** Opening LISTED ENTRIES block **

Lemma push_reading_nonempty reading h : push_reading reading h ≠ [].
Proof.
  unfold push_reading.
  destruct (buffer_size <? length (h ++ [reading]))%nat eqn:Hlen.
  - apply Nat.ltb_lt in Hlen. unfold buffer_size in Hlen.
    destruct (h ++ [reading]) as [|? [|? ?]]; simpl in *; [lia|lia|done].
  - by destruct h.
Qed.

(** The state and the value after a failed read. *)
Lemma get_cpu_percent_err e w :
  get_cpu_percent (Err e) w
  = (Returns (Py.round1 (current_cpu (cpu_monitor w))),
     emit (Stdout ("Error reading CPU: " +:+ str_of e)) w).
Proof. reflexivity. Qed.

(** The state and the value after a successful read. *)
Lemma get_cpu_percent_ok reading w :
  let h := push_reading reading (cpu_history (cpu_monitor w)) in
  let c := Py.max 0 (Py.min 100 (weighted_sum h / Py.sum (weights h))) in
  get_cpu_percent (Ok reading) w
  = (Returns (Py.round1 c), set_cpu_monitor (Monitor c h) w).
Proof.
  intros h c. unfold get_cpu_percent, py_div, get_monitor, set_history,
    set_current_cpu. run. fold h.
  destruct (Qeq_bool (Py.sum (weights h)) 0) eqn:Hz.
  - apply Qeq_bool_iff in Hz.
    pose proof (sum_weights_pos h (push_reading_nonempty _ _)). lra.
  - reflexivity.
Qed.

(** Whatever the read does, the call returns the rounded stored value. *)
Lemma get_cpu_percent_returns (r : result Q) w :
  get_cpu_percent r w
  = (Returns (Py.round1 (current_cpu (cpu_monitor (get_cpu_percent r w).2))),
     (get_cpu_percent r w).2).
Proof.
  destruct r as [reading|e].
  - by rewrite get_cpu_percent_ok.
  - by rewrite get_cpu_percent_err.
Qed.

Lemma get_cpu_percent_in_range (r : result Q) w :
  in_range (current_cpu (cpu_monitor w)) →
  in_range (current_cpu (cpu_monitor (get_cpu_percent r w).2)).
Proof.
  intros Hw. destruct r as [reading|e].
  - rewrite get_cpu_percent_ok. simpl. apply clamp_bounds.
  - by rewrite get_cpu_percent_err.
Qed.

Lemma sample_all_in_range reads : ∀ w,
  in_range (current_cpu (cpu_monitor w)) →
  ∃ vs, (sample_all reads w).1 = Returns vs
        ∧ length vs = length reads
        ∧ Forall in_range vs.
Proof.
  induction reads as [|r reads IH]; intros w Hw; simpl.
  - exists []. by repeat split.
  - pose proof (get_cpu_percent_in_range r w Hw) as Hw'.
    destruct (IH _ Hw') as (vs & Hvs & Hlen & Hall).
    rewrite (bind_returns _ _ _ _ _ (get_cpu_percent_returns r w)).
    destruct (sample_all reads _) as [o w''] eqn:Hrun.
    simpl in Hvs. subst o.
    rewrite (bind_returns _ _ _ _ _ Hrun). run.
    eexists. split; [reflexivity|]. split; [simpl; by rewrite Hlen|].
    constructor; [|done]. by apply round1_bounds.
Qed.

(** C6. For every sequence of OS reads, successful or failing, started
    from the initial state (stored value 0.0), every sampling call returns
    a value, and each returned value lies within [0,100]. *)
Theorem smoothed_value_always_in_range (reads : list (result Q)) :
  ∃ vs, (sample_all reads initial_world).1 = Returns vs
        ∧ length vs = length reads
        ∧ Forall (λ v, 0 <= v <= 100) vs.
Proof.
  apply sample_all_in_range. simpl. unfold in_range. lra.
Qed.
Lemma show_sources_run (sources : list pyval) (t : trace) :
  Forall (fun s => valid_citation s = true) sources ->
  exists added,
    show_sources sources t = (t ++ added, Done tt)
    /\ llm_calls added = [].
Proof.
  intros H. unfold show_sources, when.
  destruct (truthy (PList sources)).
  - rewrite st_then.
    destruct (for_each_show_source (firstn 10 sources)
                (Forall_take _ _ _ H)
                (t ++ [Ui (StExpander sources_label)])) as [added [E L]].
    exists (Ui (StExpander sources_label) :: added).
    rewrite E, <- app_assoc. split; [reflexivity | exact L].
  - exists []. unfold ret. now rewrite app_nil_r.
Qed.

Lemma keywords_stage_raise w k1 inp text t e :
  openai_invoke w (t ++ [Ui (StSpinner spinner_keywords)]) k1
                (model inp) (temperature inp) (keyword_prompt inp text)
  = Raise e ->
  keywords_stage w k1 inp text t
  = (t ++ [Ui (StSpinner spinner_keywords);
           LlmInvoke k1 (model inp) (temperature inp)
                     (keyword_prompt inp text);
           Ui (StError (msg_keyword_error ++ exn_str e))],
     Stopped).
Proof.
  intros H. unfold keywords_stage. rewrite st_then.
  unfold try_except, bind, llm_invoke. rewrite H.
  unfold st, emit, st_stop. rewrite <- !app_assoc. reflexivity.
Qed.

(** C6: when the search returned a payload whose normalised text is
    empty, the run ends with the no-news warning and [st.stop()], and its
    trace holds no call to the model. *)
Theorem no_content_halts w os_environ store inp t1 results sources :
  search_returned w os_environ store inp t1 results ->
  extract_contents results = Ret ([], sources) ->
  run_app w os_environ store inp
  = (t1 ++ [Ui (StWarning msg_no_news)], Stopped)
  /\ llm_calls (fst (run_app w os_environ store inp)) = [].
Proof.
  intros Hs He.
  destruct (run_app_found _ _ _ _ _ _ Hs) as [-> L].
  rewrite (after_search_no_content _ _ _ _ _ _ He).
  split; [reflexivity|].
  cbn [fst]. rewrite llm_calls_app, L. reflexivity.
Qed.

Lemma no_content_halts_witness :
  snd (run_app empty_handed environ_openai store_tavily pressed) = Stopped
  /\ llm_calls (fst (run_app empty_handed environ_openai store_tavily
                             pressed)) = [].
Proof.
  pose proof (no_content_halts empty_handed environ_openai store_tavily
     pressed
     (header_trace ++ [Ui (StSpinner spinner_search);
                       SearchRun (PStr (u "tvly-1")) 3
                                 (u "Example Corp 최근 뉴스")])
     (PList []) []) as H.
  destruct H as [H1 H2].
  - repeat split; try discriminate; vm_compute; reflexivity.
  - reflexivity.
  - rewrite H1. split; [reflexivity | exact H2].
Defined.

Lemma extract_contents_sources_valid results text sources :
  extract_contents results = Ret (text, sources) ->
  Forall (fun s => valid_citation s = true) sources.
Proof.
  intros H. rewrite (extract_contents_sources _ _ _ H).
  apply flat_map_doc_citation_valid.
Qed.

(** C7: when the run reaches the keyword stage and the call to the model
    raises, the run shows the keyword-stage error and ends with
    [st.stop()]; the keyword prompt is the only call the model received,
    so the report stage was not attempted. *)
Theorem keywords_failure_stops
        w os_environ store inp t1 results text sources e :
  let k1 := OPENAI_API_KEY os_environ store in
  let t2 := fst (show_sources sources t1)
            ++ [Ui (StSubheader subheader_keywords)] in
  let call := LlmInvoke k1 (model inp) (temperature inp)
                        (keyword_prompt inp text) in
  search_returned w os_environ store inp t1 results ->
  extract_contents results = Ret (text, sources) ->
  text <> [] ->
  openai_invoke w (t2 ++ [Ui (StSpinner spinner_keywords)]) k1
                (model inp) (temperature inp) (keyword_prompt inp text)
  = Raise e ->
  run_app w os_environ store inp
  = (t2 ++ [Ui (StSpinner spinner_keywords); call;
            Ui (StError (msg_keyword_error ++ exn_str e))],
     Stopped)
  /\ llm_calls (fst (run_app w os_environ store inp)) = [call].
Proof.
  intros k1 t2 call Hs He Hn Hr.
  destruct (run_app_found _ _ _ _ _ _ Hs) as [-> L1].
  rewrite (after_search_unfold _ _ _ _ _ _ _ He).
  apply truthy_str in Hn. rewrite Hn. cbn [negb when].
  rewrite (bind_done (ret tt) _ t1 t1 tt eq_refl).
  destruct (show_sources_run sources t1
              (extract_contents_sources_valid _ _ _ He)) as [added [E L2]].
  rewrite (bind_done _ _ _ _ _ E), st_then.
  assert (T : t2 = (t1 ++ added) ++ [Ui (StSubheader subheader_keywords)])
    by (unfold t2; now rewrite E).
  rewrite T in *.
  rewrite (bind_stopped _ _ _ _ (keywords_stage_raise _ _ _ _ _ _ Hr)).
  split; [reflexivity|].
  cbn [fst]. rewrite !llm_calls_app, L1, L2. reflexivity.
Qed.

Lemma keywords_failure_stops_witness :
  snd (run_app model_down environ_openai store_tavily pressed) = Stopped
  /\ length (llm_calls (fst (run_app model_down environ_openai store_tavily
                                     pressed))) = 1%nat.
Proof.
  pose proof (keywords_failure_stops model_down environ_openai store_tavily
     pressed
     (header_trace ++ [Ui (StSpinner spinner_search);
                       SearchRun (PStr (u "tvly-1")) 3
                                 (u "Example Corp 최근 뉴스")])
     (PList [PDict (<[k_content := PStr (u "Q3 revenue rose 10%.")]>
                      (<[k_title := PStr (u "Q3 Report")]>
                         (<[k_url := PStr (u "http://x/1")]> ∅)))])
     (u "Q3 revenue rose 10%.")
     [citation (PStr (u "Q3 Report")) (PStr (u "http://x/1"))]
     (Exn AuthenticationError (u "401"))) as H.
  cbv zeta in H. destruct H as [H1 H2].
  - repeat split; try discriminate; vm_compute; reflexivity.
  - vm_compute. reflexivity.
  - discriminate.
  - reflexivity.
  - rewrite H2, H1. split; reflexivity.
Defined.

(** C10: text and citations are collected independently.  For a single
    mapping with a non-empty "title", "url" or "link" and no non-empty
    "content" or "snippet", [extract_contents] returns the empty text with
    a non-empty source list, and a run whose search returned that mapping
    ends with the no-news warning, without any call to the model. *)
Theorem citations_without_text (m : gmap pystr pyval) :
  m !! k_results = None ->
  truthy (dict_get m k_content) = false ->
  truthy (dict_get m k_snippet) = false ->
  truthy (dict_get m k_url) || truthy (dict_get m k_link)
  || truthy (dict_get m k_title) = true ->
  exists sources,
    sources <> []
    /\ extract_contents (PDict m) = Ret ([], sources)
    /\ forall w os_environ store inp t1,
        search_returned w os_environ store inp t1 (PDict m) ->
        run_app w os_environ store inp
        = (t1 ++ [Ui (StWarning msg_no_news)], Stopped)
        /\ llm_calls (fst (run_app w os_environ store inp)) = [].
Proof.
  intros Hr Hc Hs Hu.
  assert (Ht : doc_text (PDict m) = []).
  { cbn [doc_text]. rewrite first_nonempty_2, !py_or_truthy, Hc, Hs.
    reflexivity. }
  assert (Hd : exists s, doc_citation (PDict m) = [s]).
  { cbn [doc_citation].
    rewrite first_nonempty_2, first_nonempty_1, !py_or_truthy.
    cbn [truthy]. rewrite !orb_false_r, Hu. eauto. }
  destruct Hd as [s Hd].
  assert (E : extract_contents (PDict m) = Ret ([], [s])).
  { rewrite extract_contents_unfold. cbn [select_docs]. rewrite Hr.
    cbn [flat_map]. rewrite Ht, Hd. reflexivity. }
  exists [s]. split; [discriminate|]. split; [exact E|].
  intros w os_environ store inp t1 Hf.
  destruct (run_app_found _ _ _ _ _ _ Hf) as [-> L].
  rewrite (after_search_no_content _ _ _ _ _ _ E).
  split; [reflexivity|].
  cbn [fst]. rewrite llm_calls_app, L. reflexivity.
Qed.

Lemma citations_without_text_witness :
  extract_contents title_only
  = Ret ([], [citation (PStr (u "Q3 Report")) (PStr [])])
  /\ snd (run_app titles_only environ_openai store_tavily pressed) = Stopped
  /\ llm_calls (fst (run_app titles_only environ_openai store_tavily
                             pressed)) = [].
Proof.
  destruct (citations_without_text (<[k_title := PStr (u "Q3 Report")]> ∅))
    as [sources [_ [E H]]]; try (vm_compute; reflexivity).
  split; [vm_compute; reflexivity|].
  destruct (H titles_only environ_openai store_tavily pressed
     (header_trace ++ [Ui (StSpinner spinner_search);
                       SearchRun (PStr (u "tvly-1")) 3
                                 (u "Example Corp 최근 뉴스")]))
    as [H1 H2].
  - repeat split; try discriminate; vm_compute; reflexivity.
  - rewrite H1. split; [reflexivity | exact H2].
Defined.

(** * Further properties of the code *)

(** ** [str.strip] *)

Lemma lstrip_cons (c : N) (s : pystr) :
  lstrip (c :: s) = if is_space c then lstrip s else c :: s.
Proof. reflexivity. Qed.

Lemma lstrip_head (s : pystr) c t :
  lstrip s = c :: t -> is_space c = false.
Proof.
  induction s as [|a s IH]; cbn [lstrip]; [discriminate|].
  destruct (is_space a) eqn:E; [exact IH|].
  intros H. injection H as <- _. exact E.
Qed.

Lemma lstrip_all_space (s : pystr) :
  lstrip s = [] <-> all_space s = true.
Proof.
  unfold all_space.
  induction s as [|a s IH]; cbn [lstrip forallb]; [tauto|].
  destruct (is_space a); cbn [andb]; [exact IH|].
  split; discriminate.
Qed.

Lemma lstrip_skip (a b : pystr) :
  all_space a = true -> lstrip (a ++ b) = lstrip b.
Proof.
  unfold all_space.
  induction a as [|c a IH]; cbn [forallb]; [reflexivity|].
  intros H. apply andb_prop in H as [Hc H].
  rewrite <- app_comm_cons, lstrip_cons, Hc. auto.
Qed.

Lemma lstrip_keep (c : N) (s : pystr) :
  is_space c = false -> lstrip (c :: s) = c :: s.
Proof. rewrite lstrip_cons. now intros ->. Qed.

Lemma lstrip_snoc (s : pystr) (c : N) :
  is_space c = false -> exists y, lstrip (s ++ [c]) = y ++ [c].
Proof.
  intros Hc. induction s as [|a s IH].
  - rewrite app_nil_l, lstrip_cons, Hc. now exists [].
  - rewrite <- app_comm_cons, lstrip_cons.
    destruct (is_space a); [exact IH|]. now exists (a :: s).
Qed.

Lemma all_space_rev (s : pystr) : all_space (rev s) = all_space s.
Proof.
  unfold all_space. induction s as [|a s IH]; [reflexivity|].
  cbn [rev forallb]. rewrite forallb_app, IH. cbn [forallb].
  rewrite andb_true_r. apply andb_comm.
Qed.

Lemma all_space_app (a b : pystr) :
  all_space (a ++ b) = all_space a && all_space b.
Proof. apply forallb_app. Qed.

Lemma strip_empty_iff (s : pystr) :
  strip s = [] <-> all_space s = true.
Proof.
  unfold strip, rstrip. split.
  - intros H. apply (f_equal (@rev N)) in H. rewrite rev_involutive in H.
    cbn [rev] in H. apply lstrip_all_space in H.
    rewrite all_space_rev in H.
    destruct (lstrip s) as [|c t] eqn:E; [now apply lstrip_all_space|].
    pose proof (lstrip_head _ _ _ E) as Hc.
    unfold all_space in H. cbn [forallb] in H. rewrite Hc in H.
    discriminate.
  - intros H. apply lstrip_all_space in H. rewrite H. reflexivity.
Qed.

Lemma strip_edge_space_free (s : pystr) : edge_space_free (strip s) = true.
Proof.
  unfold strip, rstrip.
  destruct (lstrip s) as [|c t] eqn:E; [reflexivity|].
  pose proof (lstrip_head _ _ _ E) as Hc.
  change (rev (c :: t)) with (rev t ++ [c]).
  destruct (lstrip_snoc (rev t) c Hc) as [y Hy].
  rewrite Hy, rev_app_distr.
  change (rev [c] ++ rev y) with (c :: rev y).
  unfold edge_space_free. rewrite Hc. cbn [negb andb].
  destruct y as [|h y'].
  - change (List.last (c :: rev []) c) with c. now rewrite Hc.
  - pose proof (lstrip_head _ _ _ Hy) as Hh.
    change (rev (h :: y')) with (rev y' ++ [h]).
    rewrite app_comm_cons, last_last. now rewrite Hh.
Qed.

Lemma strip_trimmed (a s b : pystr) (c d : N) :
  all_space a = true -> all_space b = true ->
  is_space c = false -> is_space d = false ->
  strip (a ++ (c :: s ++ [d]) ++ b) = c :: s ++ [d].
Proof.
  intros Ha Hb Hc Hd. unfold strip, rstrip.
  rewrite (lstrip_skip a _ Ha), <- app_comm_cons, (lstrip_keep c _ Hc).
  rewrite app_comm_cons, rev_app_distr, lstrip_skip
    by now rewrite all_space_rev.
  rewrite app_comm_cons, rev_app_distr.
  change (rev [d] ++ rev (c :: s)) with (d :: rev (c :: s)).
  rewrite (lstrip_keep d _ Hd).
  rewrite <- (rev_unit (c :: s) d), rev_involutive.
  rewrite <- app_comm_cons. reflexivity.
Qed.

** Closing LISTED ENTRIES block **

Exact retyping is required: the line with "Lemma strip_empty_iff (s" through the end of the data, both ends included, and no other line.

Lemma strip_empty_iff (s : pystr) :
  strip s = [] <-> all_space s = true.
Proof.
  unfold strip, rstrip. split.
  - intros H. apply (f_equal (@rev N)) in H. rewrite rev_involutive in H.
    cbn [rev] in H. apply lstrip_all_space in H.
    rewrite all_space_rev in H.
    destruct (lstrip s) as [|c t] eqn:E; [now apply lstrip_all_space|].
    pose proof (lstrip_head _ _ _ E) as Hc.
    unfold all_space in H. cbn [forallb] in H. rewrite Hc in H.
    discriminate.
  - intros H. apply lstrip_all_space in H. rewrite H. reflexivity.
Qed.

Lemma strip_edge_space_free (s : pystr) : edge_space_free (strip s) = true.
Proof.
  unfold strip, rstrip.
  destruct (lstrip s) as [|c t] eqn:E; [reflexivity|].
  pose proof (lstrip_head _ _ _ E) as Hc.
  change (rev (c :: t)) with (rev t ++ [c]).
  destruct (lstrip_snoc (rev t) c Hc) as [y Hy].
  rewrite Hy, rev_app_distr.
  change (rev [c] ++ rev y) with (c :: rev y).
  unfold edge_space_free. rewrite Hc. cbn [negb andb].
  destruct y as [|h y'].
  - change (List.last (c :: rev []) c) with c. now rewrite Hc.
  - pose proof (lstrip_head _ _ _ Hy) as Hh.
    change (rev (h :: y')) with (rev y' ++ [h]).
    rewrite app_comm_cons, last_last. now rewrite Hh.
Qed.

Lemma strip_trimmed (a s b : pystr) (c d : N) :
  all_space a = true -> all_space b = true ->
  is_space c = false -> is_space d = false ->
  strip (a ++ (c :: s ++ [d]) ++ b) = c :: s ++ [d].
Proof.
  intros Ha Hb Hc Hd. unfold strip, rstrip.
  rewrite (lstrip_skip a _ Ha), <- app_comm_cons, (lstrip_keep c _ Hc).
  rewrite app_comm_cons, rev_app_distr, lstrip_skip
    by now rewrite all_space_rev.
  rewrite app_comm_cons, rev_app_distr.
  change (rev [d] ++ rev (c :: s)) with (d :: rev (c :: s)).
  rewrite (lstrip_keep d _ Hd).
  rewrite <- (rev_unit (c :: s) d), rev_involutive.
  rewrite <- app_comm_cons. reflexivity.
Qed.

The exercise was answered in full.